What is warmup
warmup is a strategy to optimize the learning rate. The main process is that during warm-up, the learning rate increases linearly (or nonlinearly) from 0 to the initial preset lr in the optimizer, and then the learning rate decreases linearly from the initial lr in the optimizer to 0. As shown in the figure below:

image
Role of warmup
At the beginning of training, the weights of the model are initialized randomly. At this time, if a large learning rate is selected, the model may be unstable (oscillatory). Choosing Warmup to preheat the learning rate can make the learning rate in several epoch s or step s at the beginning of training smaller. Under the preheated primary school learning rate, the model can gradually become stable, After the model is relatively stable, select the preset learning rate for training, so that the convergence speed of the model becomes faster and the effect of the model is better.
Why does warmup work
This question has not been fully proved yet. Here is the answer from Zhihu:
https://www.zhihu.com/question/338066667 Theoretically, it can be explained as follows:
- It helps to slow down the over fitting phenomenon of mini batch in advance in the initial stage of the model and maintain the stability of the distribution
- It helps to maintain the deep stability of the model
The training effect can be reflected as follows:
- At the beginning, the output of the neural network is relatively random, the loss is relatively large, and it is easy not to converge. Therefore, with a small learning rate, learn to lose and slowly rise.
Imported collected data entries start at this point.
Definition renderSettingsForm (d : jsstring) (l : nat) (s : state) : state :=
  { { s with configs := alter (render d) l (configs s) } with view := Form d l }.

(** [draft.initial = structuredClone(draft.config)] *)
Definition settle_draft (k : nat) (s : state) : state :=
  match config_of k s with
  | Some v => { s with draft_objects := alter (λ r, { r with initial := v }) k (draft_objects s) }
  | None => s
  end.

(** A new object, and a new draft in the map. *)
Definition new_config (v : jsval) (s : state) : state := { s with configs := configs s ++ [v] }.

Definition set_draft (d : jsstring) (r : draft) (s : state) : state :=
  { { s with draft_objects := draft_objects s ++ [r] } with drafts := <[d := length (draft_objects s)]> (drafts s) }.

(** [if (saving) return] of [initSettings], up to its request. *)
Definition initSettings (s : state) : state :=
  if saving s then s
  else let id := S (discoveryId s) in { { s with discoveryId := id } with discoveries := discoveries s ++ [id] }.

(** A page is opened: from here its form is shown or its request is sent. *)
Definition page_opened (d : jsstring) (s : state) : state :=
  let s := { { { s with activeFetchId := S (activeFetchId s) } with currentDomain := Some d } with currentConfig := None } in
  { renderDomainNavigation s with form_inert := true }.

Definition requesting (d : jsstring) (s : state) : state :=
  { s with loads := loads s ++ [{| fetch_id := activeFetchId s; load_domain := d; load_generation := accountGeneration s |}] }.

Definition showing (d : jsstring) (l : nat) (s : state) : state :=
  { enableSave (renderSettingsForm d l { s with currentConfig := Some l }) with form_inert := false }.

(** Up to the request; a page with unsaved changes is shown at once. *)
Definition loadDomainSettings (d : jsstring) (s : state) : state :=
  if saving s || negb (bool_decide (d ∈ domainsList s)) then s
  else match open_draft d s with
       | Some r => if dirtyDraft d s then showing d (config r) (page_opened d s) else requesting d (page_opened d s)
       | None => requesting d (page_opened d s)
       end.

Definition page_denied (unauthorized : bool) (s : state) : state :=
  let s := { s with exits := S (exits s) } in
  if unauthorized then { s with logouts := S (logouts s) } else s.

Definition discovered (domains : list jsstring) : list jsstring :=
  List.filter (λ d, bool_decide (d ∈ SETTINGS_PAGES)) (reverse (remove_dups (reverse domains))).

Definition discovery_answered (id : nat) (a : answer (list jsstring)) (s : state) : state :=
  if negb (id =? discoveryId s) then s
  else match a with
       | Denied unauthorized => page_denied unauthorized s
       | Failed => settingsLoadState None s
       | Data domains =>
           let list := discovered domains in
           let s := { { s with domainsList := list } with drafts := filter (λ kv, kv.1 ∈ list) (drafts s) } in
           let current := match currentDomain s with Some d => if bool_decide (d ∈ list) then Some d else head list | None => head list end in
           let s := renderDomainNavigation { s with currentDomain := current } in
           match current with Some d => loadDomainSettings d s | None => settingsLoadState None s end
       end.

Definition load_answered (r : page_load) (a : answer jsval) (s : state) : state :=
  if negb (fetch_id r =? activeFetchId s) then s
  else
    let s := match a with
             | Denied unauthorized => page_denied unauthorized s
             | Failed => settingsLoadState (Some (load_domain r)) s
             | Data v =>
                 let l := length (configs s) in
                 let k := length (draft_objects s) in
                 let s := set_draft (load_domain r) {| config := l; initial := v; made := load_generation r |} (new_config v s) in
                 enableSave (settle_draft k (renderSettingsForm (load_domain r) l { s with currentConfig := Some l }))
             end in
    { s with form_inert := false }.

(** The form is used: its object has a new value. *)
Definition edit (l : nat) (v : jsval) (s : state) : state := enableSave { s with configs := <[l := v]> (configs s) }.

(** [invalid]: a field of the form is invalid. *)
Definition saveDomainSettings (invalid : bool) (s : state) : state :=
  match currentDomain s, currentConfig s with
  | Some d, Some _ =>
      if saving s || negb (dirtyDraft d s) || eqs d (js "index") || invalid then s
      else match drafts s !! d with
           | Some k => match config_of k s with
                       | Some v =>
                           let r := {| save_domain := d; save_draft := k; save_generation := accountGeneration s; submitted := v |} in
                           enableSave { { s with saving := true } with saves := saves s ++ [r] }
                       | None => s
                       end
           | None => s
           end
  | _, _ => s
  end.

(** What the draft is after the answer [savedData]. *)
Definition saved_config (d : jsstring) (savedData : jsval) (submitted : jsval) : jsval :=
  let c := val_or (if bool_decide (d ∈ DOMAIN_MESSAGE_TYPES) then JUndef else savedData) submitted in
  let c := if eqs d (js "cache") then assign (js "clear_password") (JBool false) (assign (js "password") (JStr []) c) else c in
  if eqs d (js "mail") then assign (js "clear_secrets") (JObj []) c else c.

Definition save_answered (r : save) (a : answer jsval) (s : state) : state :=
  if negb (save_generation r =? accountGeneration s) then s
  else
    let s := match a with
             | Data savedData =>
                 let l := length (configs s) in
                 let s := new_config (saved_config (save_domain r) savedData (submitted r)) s in
                 let s := { s with draft_objects := alter (λ x, { x with config := l }) (save_draft r) (draft_objects s) } in
                 let s := renderSettingsForm (save_domain r) l { s with currentConfig := Some l } in
                 let s := settle_draft (save_draft r) s in
                 { s with alerts := alerts s ++ [Saved_success] }
             | _ => { s with alerts := alerts s ++ [Save_failed] }
             end in
    enableSave { s with saving := false }.

(** The click on the button that discards, and the answer to its question. *)
Definition reset_clicked (s : state) : state :=
  match currentDomain s with
  | Some d => if saving s || negb (dirtyDraft d s) then s else { s with confirms := confirms s ++ [d] }
  | None => s
  end.

Definition reset_confirmed (d : jsstring) (confirmed : bool) (s : state) : state :=
  if negb confirmed || negb (bool_decide (currentDomain s = Some d)) || saving s then s
  else loadDomainSettings d { s with drafts := delete d (drafts s) }.

(** [manager]: the name of the account if it is signed in and a manager. *)
Definition authChanged (manager : option jsstring) (s : state) : state :=
  if bool_decide (manager = Some (settingsOwner s)) then s
  else
    let s := { s with settingsOwner := or_else manager [] } in
    let s := { { { s with accountGeneration := S (accountGeneration s) } with activeFetchId := S (activeFetchId s) } with discoveryId := S (discoveryId s) } in
    let s := { { { s with drafts := ∅ } with currentDomain := None } with currentConfig := None } in
    renderDomainNavigation { { { s with saving := false } with domainsList := [] } with view := Blank }.

(** The click on a page of the list, and on the buttons for the next page and the one before. *)
Definition open_page (d : jsstring) (s : state) : state :=
  if bool_decide (currentDomain s = Some d) then s else loadDomainSettings d s.

(** The index of the page is [-1] if it is not in the list. *)
Definition turn_page (forward : bool) (s : state) : state :=
  match currentDomain s with
  | Some d =>
      let i := match list_find (λ x, x = d) (domainsList s) with Some (i, _) => Z.of_nat i | None => (-1)%Z end in
      let j := if forward then (i + 1)%Z else (i - 1)%Z in
      match (if (j <? 0)%Z then None else domainsList s !! Z.to_nat j) with
      | Some d' => loadDomainSettings d' s
      | None => s
      end
  | None => s
  end.

Inductive event :=
  | Open_settings | Open_page (d : jsstring) | Turn_page (forward : bool) | Retry
  | Edit (v : jsval) | Late_edit (l : nat) (v : jsval) | Save (invalid : bool) | Reset_click | Confirm_answer (i : nat) (confirmed : bool)
  | Auth_changed (manager : option jsstring)
  | Discovery_answer (i : nat) (a : answer (list jsstring)) | Load_answer (i : nat) (a : answer jsval) | Save_answer (i : nat) (a : answer jsval).
(** What the view shows. [sources]: the pages whose answers make up the list; [source]: the address the package was read from. *)
Inductive content :=
  | Nothing | Skeleton | Unavailable
  | Packages (repository : jsstring) (rows : list jsval) (count : Z) (more : bool) (sources : list page_read)
  | Package (repository : jsstring) (shown : details) (source : jsstring).

Inductive kind := No_kind | Overview_kind | Package_kind | Error_kind.

(** What is under way between two [await]s. *)
Inductive job :=
  | Load_catalog (sequence : nat) (from : jsstring)
  | Load_package (sequence : nat) (name : jsstring) (from : jsstring)
  | Load_more (sequence page : nat) (from : jsstring)
  | Naming (at_ : button_place) (name : jsstring) (op : operation)
  | Confirming (at_ : button_place) (name : jsstring) (op : operation)
  | Sending (at_ : button_place) (name : jsstring) (op : operation)
  | Refreshing (name : jsstring) (from : jsstring).

(** [current]: the page that was asked last. [pages_read]: the pages read since the catalog was last loaded. [confirmed]: the
    operations that were confirmed. The code keeps none of the three. *)
Record view := {
  cargoLoadSequence : nat; activeRepository : jsstring; activeAdministrator : bool; activePackageDetails : option (details * jsstring);
  known : package_catalog; activePublicPackageTotal : Z; activeCatalogPage : nat; activeRouteKind : kind; activeSelectedVersion : jsstring;
  navigable : bool; hidden : bool; body : content; jobs : list job; sent : list request; navigations : list jsstring;
  current : route; pages_read : list page_read; confirmed : list (button_place * operation)
}.
Lemma doc_step e s s' : step modalIds e s = Some s' → doc s → doc s'.
Proof.
  intros He Hd. destruct e; cbn [step] in He.
  - injection He as <-. by apply doc_show.
  - apply at_element_some in He as (e & E & [[Hp _]%andb_true_iff _]%andb_true_iff & ->). apply doc_close; [done|by exists e].
  - apply at_element_some in He as (e & E & Hp & ->). apply doc_close; [done|by exists e].
  - apply at_element_some in He as (e & E & [[[Hp _]%andb_true_iff _]%andb_true_iff _]%andb_true_iff & ->). apply doc_close; [done|by exists e].
  - injection He as <-. by apply doc_escape.
  - apply at_element_some in He as (e & _ & _ & ->). by apply doc_open.
  - apply at_element_some in He as (e & _ & _ & ->). by apply doc_bound.
  - destruct (timers s !! k) as [t|] eqn:E; [|done]. injection He as <-. apply list_elem_of_lookup_2 in E.
    apply doc_ended; [|intros r Hr; by apply (do_timers _ Hd t r)].
    destruct Hd as [Hu Hl Ht Hi]. split; [done|done| |done]. intros t' r Hin. apply Ht. eapply elem_of_sublist; [exact Hin|apply sublist_delete].
Qed.
End inertness.

(** ** Answers *)

Section answers.
Context (modalIds : list jsstring).

(** A dialog is shown under an identifier when the one of before is gone, and code closes only dialogs that are shown. *)
Definition calm (e : event) (s : state) : Prop :=
  match e with
  | Show o => ∀ i x, (if truthy (opt_id o) then getElementById (opt_id o) s else None) = Some (i, x) → is_dialog x = true → displayed x = false
  | Closed i _ => ∀ x, elements s !! i = Some x → displayed x = true
  | _ => True
  end.

Definition calm_step (s s' : state) : Prop := ∃ e, calm e s ∧ step modalIds e s = Some s'.

Definition idle (i : nat) (s : state) : Prop := ∀ t, t ∈ timers s → of_element t ≠ i.

(** Where a dialog is: open, with its key handler; closing, with a choice and a timer; or gone, with its promise settled. *)
Definition dialog_ok (s : state) (i : nat) (e : dialog_node) : Prop :=
  if displayed e then
    connected e = true ∧ ∃ n c, shown_as e = Some n ∧ shows s !! n = Some c ∧ answer c = None ∧ onClose_calls c = [] ∧
      if closing_attr e then isClosing e = true ∧ (∃ r, choice c = Some r ∧ {| of_element := i; result := Some r |} ∈ timers s) ∧ ∀ m, (m, i) ∉ listeners s
      else isClosing e = false ∧ choice c = None ∧ (n, i) ∈ listeners s ∧ idle i s
  else closing_attr e = false ∧ isClosing e = false ∧ idle i s ∧ (∀ n, (n, i) ∉ listeners s) ∧
    ∀ n, shown_as e = Some n → ∃ c, shows s !! n = Some c ∧ is_Some (answer c).

Definition modal_ok (s : state) (i : nat) (e : dialog_node) : Prop :=
  isClosing e = false ∧ shown_as e = None ∧ (∀ n, (n, i) ∉ listeners s) ∧
  if closing_attr e then displayed e = true ∧ {| of_element := i; result := None |} ∈ timers s else idle i s.

Definition el_ok (s : state) (i : nat) (e : dialog_node) : Prop := if is_dialog e then dialog_ok s i e else modal_ok s i e.

Definition call_ok (s : state) (n : nat) (c : dialog_call) : Prop :=
  match answer c with
  | Some r => choice c = Some r ∧ onClose_calls c = [r]
  | None => ∃ i e, elements s !! i = Some e ∧ is_dialog e = true ∧ displayed e = true ∧ shown_as e = Some n
  end.

Record links (s : state) : Prop := {
  li_elements : ∀ i e, elements s !! i = Some e → el_ok s i e;
  li_calls : ∀ n c, shows s !! n = Some c → call_ok s n c;
  li_own : ∀ i j e e' n, elements s !! i = Some e → elements s !! j = Some e' → shown_as e = Some n → shown_as e' = Some n → i = j;
  li_listeners : ∀ n i, (n, i) ∈ listeners s → ∃ e, elements s !! i = Some e ∧ shown_as e = Some n;
  li_timers : NoDup (of_element <$> timers s);
  li_exist : ∀ t, t ∈ timers s → is_Some (elements s !! of_element t)
}.

(** One element is replaced. *)
Definition replaced (i : nat) (e : dialog_node) (s s' : state) : Prop := ∀ j, elements s' !! j = if decide (j = i) then Some e else elements s !! j.

(** What an element depends on. *)
Lemma el_frame s s' i e :
  (∀ n, shown_as e = Some n → shows s' !! n = shows s !! n) → (∀ n, (n, i) ∈ listeners s' ↔ (n, i) ∈ listeners s) →
  (∀ t, of_element t = i → t ∈ timers s' ↔ t ∈ timers s) → el_ok s i e → el_ok s' i e.
Proof.
  intros Hs Hl Ht. assert (Hi : idle i s → idle i s') by (intros Hi t Hin E; apply (Hi t); [by apply Ht|done]).
  unfold el_ok, dialog_ok, modal_ok. destruct (is_dialog e).
  - destruct (displayed e).
    + intros (Hc & n & c & En & Ec & Ha & Ho & Hrest). split; [done|]. exists n, c. rewrite Hs by done. do 4 (split; [done|]).
      destruct (closing_attr e); [|rewrite Hl; naive_solver]. destruct Hrest as (H1 & (r & H2 & H3) & H4). split; [done|]. split; [exists r; by rewrite Ht|].
      intros m. by rewrite Hl.
    + intros (H1 & H2 & H3 & H4 & H5). split_and!; [done|done|auto|intros n; by rewrite Hl|]. intros n En. rewrite Hs by done. auto.
  - intros (H1 & H2 & H3 & H4). split_and!; [done|done|intros n; by rewrite Hl|]. destruct (closing_attr e); [rewrite Ht by done; done|auto].
Qed.

(** The timer of a closing element is the only one it has. *)
Lemma timer_of s t i e :
  links s → t ∈ timers s → of_element t = i → elements s !! i = Some e →
  displayed e = true ∧ closing_attr e = true ∧
  (if is_dialog e then ∃ n c r, shown_as e = Some n ∧ shows s !! n = Some c ∧ answer c = None ∧ onClose_calls c = [] ∧ choice c = Some r ∧ result t = Some r ∧
     connected e = true ∧ ∀ m, (m, i) ∉ listeners s
   else result t = None ∧ isClosing e = false ∧ shown_as e = None ∧ ∀ m, (m, i) ∉ listeners s).
Proof.
  intros Hl Ht Hi E. assert (Huniq : ∀ t', t' ∈ timers s → of_element t' = i → t' = t).
  { intros t' Ht' Hi'. apply list_elem_of_lookup in Ht as [a Ha], Ht' as [b Hb]. assert (a = b) as ->; [|congruence].
    apply (NoDup_lookup (of_element <$> timers s) a b i); [apply (li_timers _ Hl)|rewrite list_lookup_fmap, Ha; cbn; congruence|].
    rewrite list_lookup_fmap, Hb. cbn. congruence. }
  pose proof (li_elements _ Hl i e E) as He. unfold el_ok, dialog_ok, modal_ok in He. destruct (is_dialog e).
  - destruct (displayed e); [|by destruct He as (_ & _ & H3 & _); destruct (H3 t)].
    destruct He as (Hc & n & c & En & Ec & Ha & Ho & He). destruct (closing_attr e); [|by destruct He as (_ & _ & _ & H4); destruct (H4 t)].
    destruct He as (_ & (r & Hr & Hin) & Hn). split; [done|]. split; [done|]. exists n, c, r. split_and!; try done.
    by rewrite <- (Huniq _ Hin eq_refl).
  - destruct He as (H1 & H2 & H3 & He). destruct (closing_attr e); [|by destruct (He t)]. destruct He as [Hd Hin].
    split; [done|]. split; [done|]. split_and!; try done. by rewrite <- (Huniq _ Hin eq_refl).
Qed.
(** A step at one element. *)
Lemma links_change i e e' s s' :
  links s → elements s !! i = Some e → replaced i e' s s' →
  (∀ n, shown_as e' = Some n → shown_as e = Some n ∨ ∀ j x, elements s !! j = Some x → shown_as x ≠ Some n) →
  (∀ m, shown_as e ≠ Some m → shown_as e' ≠ Some m → shows s' !! m = shows s !! m) →
  (∀ m j, j ≠ i → (m, j) ∈ listeners s' ↔ (m, j) ∈ listeners s) →
  (∀ t, of_element t ≠ i → t ∈ timers s' ↔ t ∈ timers s) →
  el_ok s' i e' →
  (∀ n c, shown_as e = Some n ∨ shown_as e' = Some n → shows s' !! n = Some c → call_ok s' n c) →
  (∀ m, (m, i) ∈ listeners s' → shown_as e' = Some m) →
  NoDup (of_element <$> timers s') → links s'.
Proof.
  intros Hl Ei Hr Hown Hsh Hli Hti Hok Hcall Hlis Hnd.
  assert (Hoth : ∀ j x, j ≠ i → elements s !! j = Some x → ∀ n, shown_as x = Some n → shown_as e ≠ Some n ∧ shown_as e' ≠ Some n).
  { intros j x Hne Ej n En. assert (shown_as e ≠ Some n) as H1 by (intros En'; apply Hne; by eapply (li_own _ Hl j i)).
    split; [done|]. intros [En'|Hfr]%Hown; [done|]. by destruct (Hfr _ _ Ej). }
  assert (Hlook : ∀ j x, j ≠ i → elements s' !! j = Some x → elements s !! j = Some x) by (intros j x Hne; rewrite Hr; by rewrite decide_False).
  assert (Hself : elements s' !! i = Some e') by (rewrite Hr; by rewrite decide_True).
  split.
  - intros j x Ej. destruct (decide (j = i)) as [->|Hne]; [congruence|]. pose proof (Hlook _ _ Hne Ej) as Ej'.
    apply (el_frame s); [|by intros m; apply Hli|intros t <-; by apply Hti|by apply Hl]. intros n En. by apply Hsh; eapply Hoth.
  - intros n c Ec. destruct (decide (shown_as e = Some n)); [by eauto|]. destruct (decide (shown_as e' = Some n)); [by eauto|].
    rewrite Hsh in Ec by done. pose proof (li_calls _ Hl n c Ec) as Hc. unfold call_ok in *. destruct (answer c); [done|].
    destruct Hc as (j & x & Ej & H1 & H2 & H3). exists j, x. split; [|done]. rewrite Hr, decide_False; [done|]. intros ->. congruence.
  - assert (Hmix : ∀ j x n, j ≠ i → elements s' !! j = Some x → shown_as x = Some n → shown_as e' ≠ Some n).
    { intros j x n Hne Ej En. eapply Hoth; [exact Hne|by apply Hlook|done]. }
    intros j k x y n Ej Ek Ex Ey. destruct (decide (j = i)) as [->|Hj], (decide (k = i)) as [->|Hk]; [done| | |].
    + rewrite Hself in Ej. injection Ej as <-. by destruct (Hmix k y n).
    + rewrite Hself in Ek. injection Ek as <-. by destruct (Hmix j x n).
    + eapply (li_own _ Hl j k); [by apply Hlook|by apply Hlook|done|done].
  - intros n j Hin. destruct (decide (j = i)) as [->|Hne]; [exists e'; split; [done|by apply Hlis]|].
    apply Hli in Hin; [|done]. destruct (li_listeners _ Hl n j Hin) as (x & Ej & En). exists x. split; [|done]. by rewrite Hr, decide_False.
  - done.
  - intros t Ht. rewrite Hr. destruct (decide (of_element t = i)) as [|Hne]; [done|]. apply Hti in Ht; [|done]. by apply (li_exist _ Hl).
Qed.
Lemma total_mapM f l k : shrinks f → mapM f l = Some k → total_targets k ≤ total_targets l ∧ (l ≠ [] → 0 < total_targets k).
Proof.
  intros Hf. rewrite mapM_Some. induction 1 as [|st y l k Hy _ [IH _]]; [done|]. apply Hf in Hy as (_ & Hy & Hlen).
  assert (length y.2 ≠ 0) by by destruct y.2. change (total_targets (?x :: ?r)) with (length x.2 + total_targets r).
  change (total_targets (st :: l)) with (length st.2 + total_targets l). change (total_targets (y :: k)) with (length y.2 + total_targets k). lia.
Qed.

Lemma normalizeAPITokenTargets_eq m sel T :
  total_targets T ≤ MaxAPITokenTargets → normalizeAPITokenTargets m sel T = mapM (normalize_scope_targets m sel) T.
Proof.
  intros HT. unfold normalizeAPITokenTargets. destruct (Nat.eqb_spec (length T) 0) as [E|E]; [by destruct T|].
  destruct (mapM _ T) as [a|] eqn:Ea; [|done]. destruct (total_mapM _ _ _ (normalize_shrinks m sel) Ea) as [Hle Hpos]. cbn [mbind option_bind].
  assert (0 < total_targets a) by (apply Hpos; by intros ->).
  by rewrite (proj2 (Nat.eqb_neq _ _)), (proj2 (Nat.ltb_ge _ _)) by lia.
Qed.

(** ** What the form sends *)

Lemma assoc_omap {A} (g : jsstring → option A) l s :
  assoc (omap (λ s, pair s <$> g s) l) s = if bool_decide (s ∈ l) then g s else None.
Proof.
  induction l as [|x l IH]; [done|]. cbn [omap list_omap]. destruct (decide (x = s)) as [->|Hne].
  - rewrite bool_decide_true by set_solver. destruct (g s) as [a|] eqn:E; cbn; [by rewrite eqs_refl|].
    fold (omap (M := list) (λ s, pair s <$> g s) l). rewrite IH. by destruct (bool_decide _).
  - assert (bool_decide (s ∈ x :: l) = bool_decide (s ∈ l)) as -> by (apply bool_decide_ext; set_solver).
    rewrite <- IH. destruct (g x) as [a|]; cbn; [|done]. by destruct (eqs x s) eqn:E; [apply eqs_true in E|].
Qed.

Section form.
Context (permissions : list jsstring) (form : token_form).

Let m := isManagerPermissions permissions.
Let catalog := listProfileAPITokenScopes permissions.

Definition form_scopes : list jsstring := List.filter (checked form) (shown_scopes (scopes (listProfileAPITokenScopes permissions))).

Lemma elem_of_form_scopes s : s ∈ form_scopes ↔ chosen catalog form s.
Proof.
  unfold form_scopes, chosen. rewrite list_elem_of_In, filter_In, <- list_elem_of_In.
  change (scopes (listProfileAPITokenScopes permissions)) with (allowedAPITokenScopes m). change (scopes catalog) with (allowedAPITokenScopes m).
  by rewrite shown_scopes_allowed.
Qed.

Lemma form_targets_restriction : form_targets catalog form form_scopes = omap (λ s, pair s <$> (snd <$> restriction catalog form s)) form_scopes.
Proof.
  unfold form_targets. generalize form_scopes. intros l. apply list_omap_ext, Forall2_same_length_lookup_2; [done|].
  intros i x ? H1 H2. simplify_eq. unfold has_editor, restriction. destruct (assoc (targetKinds catalog) x) as [kind|] eqn:E; [|done].
  rewrite (target_kind_truthy m x kind E). by destruct (typed_targets _).
Qed.

Lemma assoc_form_targets s : chosen catalog form s → assoc (form_targets catalog form form_scopes) s = snd <$> restriction catalog form s.
Proof. intros Hs. rewrite form_targets_restriction, assoc_omap, bool_decide_true; [done|]. by apply elem_of_form_scopes. Qed.

Lemma form_targets_elem s vs : (s, vs) ∈ form_targets catalog form form_scopes ↔ chosen catalog form s ∧ ∃ kind, restriction catalog form s = Some (kind, vs).
Proof.
  rewrite form_targets_restriction, list_elem_of_omap. setoid_rewrite elem_of_form_scopes. split.
  - intros (x & Hx & H). destruct (restriction catalog form x) as [[kind ws]|] eqn:E; [|done]. cbn in H. simplify_eq. eauto.
  - intros [Hs [kind Hr]]. exists s. by rewrite Hr.
Qed.

Lemma restriction_kind s kind vs : restriction catalog form s = Some (kind, vs) → assoc (allowedAPITokenTargetKinds m) s = Some kind ∧ vs ≠ [].
Proof.
  unfold restriction. change (targetKinds catalog) with (allowedAPITokenTargetKinds m). destruct (assoc _ s) as [k|]; [|done].
  destruct (typed_targets _); [done|]. intros [= -> <-]. done.
Qed.
(** What was sent for a Maven repository is what the server keeps of its switches. *)
Lemma put_keeps reviews existing r k :
  wire_keeps → maven_page reviews r → k ∈ switches reviews → assoc (put_settings wire today existing r) k = assoc r k.
Proof.
  intros Hw ((f & Ef & Hf) & (v & Ev & Hv) & Hb) Hk.
  assert (Wf : assoc (wire r) (js "format") = Some (JStr f)) by (apply Hw; [by left|by left; exists f|done]).
  assert (Wv : assoc (wire r) (js "visibility") = Some (JStr v)) by (apply Hw; [by right; left|by left; exists v|done]).
  assert (Wb : ∀ k, k ∈ flags reviews → assoc (wire r) k = assoc r k).
  { intros k' Hk'. destruct (Hb k' Hk') as [b Eb]. rewrite Eb. apply Hw; [|by right; exists b|done].
    apply elem_flags in Hk' as [->|[-> _]]; [by do 3 right; left|by do 2 right; left]. }
  clear Hw Hb. unfold put_settings. cbv zeta. revert Wf Wv Wb. generalize (wire r). intros w Wf Wv Wb.
  assert (Hreq : text_of "format" (ToRepository today w) = f).
  { unfold ToRepository, text_of. rewrite !assoc_set_prop. cbn match. rewrite Wf. revert Hf. rewrite !elem_of_cons, elem_of_nil. by intros [->|[->|[]]]. }
  assert (Hfields : assoc (ToRepository today w) (js "visibility") = Some (JStr v) ∧ ∀ k, k ∈ flags reviews → assoc (ToRepository today w) k = assoc r k).
  { unfold ToRepository. split; [by rewrite !assoc_set_prop|]. intros k' Hk'. rewrite <- (Wb k' Hk'), !assoc_set_prop'. by apply elem_flags in Hk' as [->|[-> _]]. }
  rewrite Hreq. destruct Hfields as (Fv & Fb). revert Fv Fb. generalize (ToRepository today w). intros t Fv Fb.
  assert (Hc : truthy f = true ∧ eqs f "cargo" = false ∧ eqs f "npm" = false ∧ eqs f "files" = false).
  { revert Hf. rewrite !elem_of_cons, elem_of_nil. by intros [->|[->|[]]]. }
  destruct Hc as (-> & -> & -> & ->). cbn [orb].
  assert (Hvis : toUpperCase (TrimSpace (text_of "visibility" (set_prop "format" (JStr f) t))) = v).
  { unfold text_of. rewrite assoc_set_prop. cbn match. rewrite Fv. revert Hv. rewrite !elem_of_cons, elem_of_nil. by intros [->|[->|[->|[]]]]. }
  rewrite Hvis. match goal with |- context [mirrors_of ?x] => generalize (mirrors_of x) end. intros ms.
  set (R := set_prop "mirrors" _ _).
  assert (HR : assoc R k = assoc r k).
  { subst R. rewrite !assoc_set_prop'. apply elem_switches in Hk as [->|[->|Hk]]; [by rewrite Ef|by rewrite Ev|].
    rewrite <- (Fb k Hk). by apply elem_flags in Hk as [->|[-> _]]. }
  assert (Hs3 : k ≠ js "s3") by (apply elem_switches in Hk as [->|[->|[->|[-> _]]%elem_flags]]; done).
  destruct (assoc R (js "s3")) as [[]|]; try done. unfold set_prop. rewrite assoc_set_key.
  assert (eqs (js "s3") k = false) as ->; [|done]. apply not_true_iff_false. rewrite eqs_true. congruence.
Qed.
- The gradient is more likely to deviate from the really better direction. If you go a little shorter, you can break it back if you make a mistake.
How to use warmup
- Example 1: warm_up_ratio sets the number of warm-up steps
from transformers import AdanW, get_linear_schedule_with_warmup optimizer = AdamW(model.parameters(), lr=lr, eps=adam_epsilon) len_dataset = 3821 # It can be calculated according to len(Dataset) in pytorch epoch = 30 batch_size = 32 total_steps = (len_dataset // batch_size) * epoch if len_dataset % batch_size = 0 else (len_dataset // batch_size + 1) * epoch # how many steps in each epoch can be calculated according to len (dataloader): total_steps = len(DataLoader) * epoch warm_up_ratio = 0.1 # Define the step to preheat scheduler = get_linear_schedule_with_warmup(optimizer, num_warmup_steps = warm_up_ratio * total_steps, num_training_steps = total_steps) ...... optimizer.step() scheduler.step() optimizer.zero_grad()
- Example 1: num_warmup_steps sets the number of preheating steps
# Number of training steps: [number of batches] x [number of epochs] total_steps = len(train_dataloader) * epochs # Designing the learning rate scheduler scheduler = get_linear_schedule_with_warmup(optimizer, num_warmup_steps = 50, num_training_steps = total_steps)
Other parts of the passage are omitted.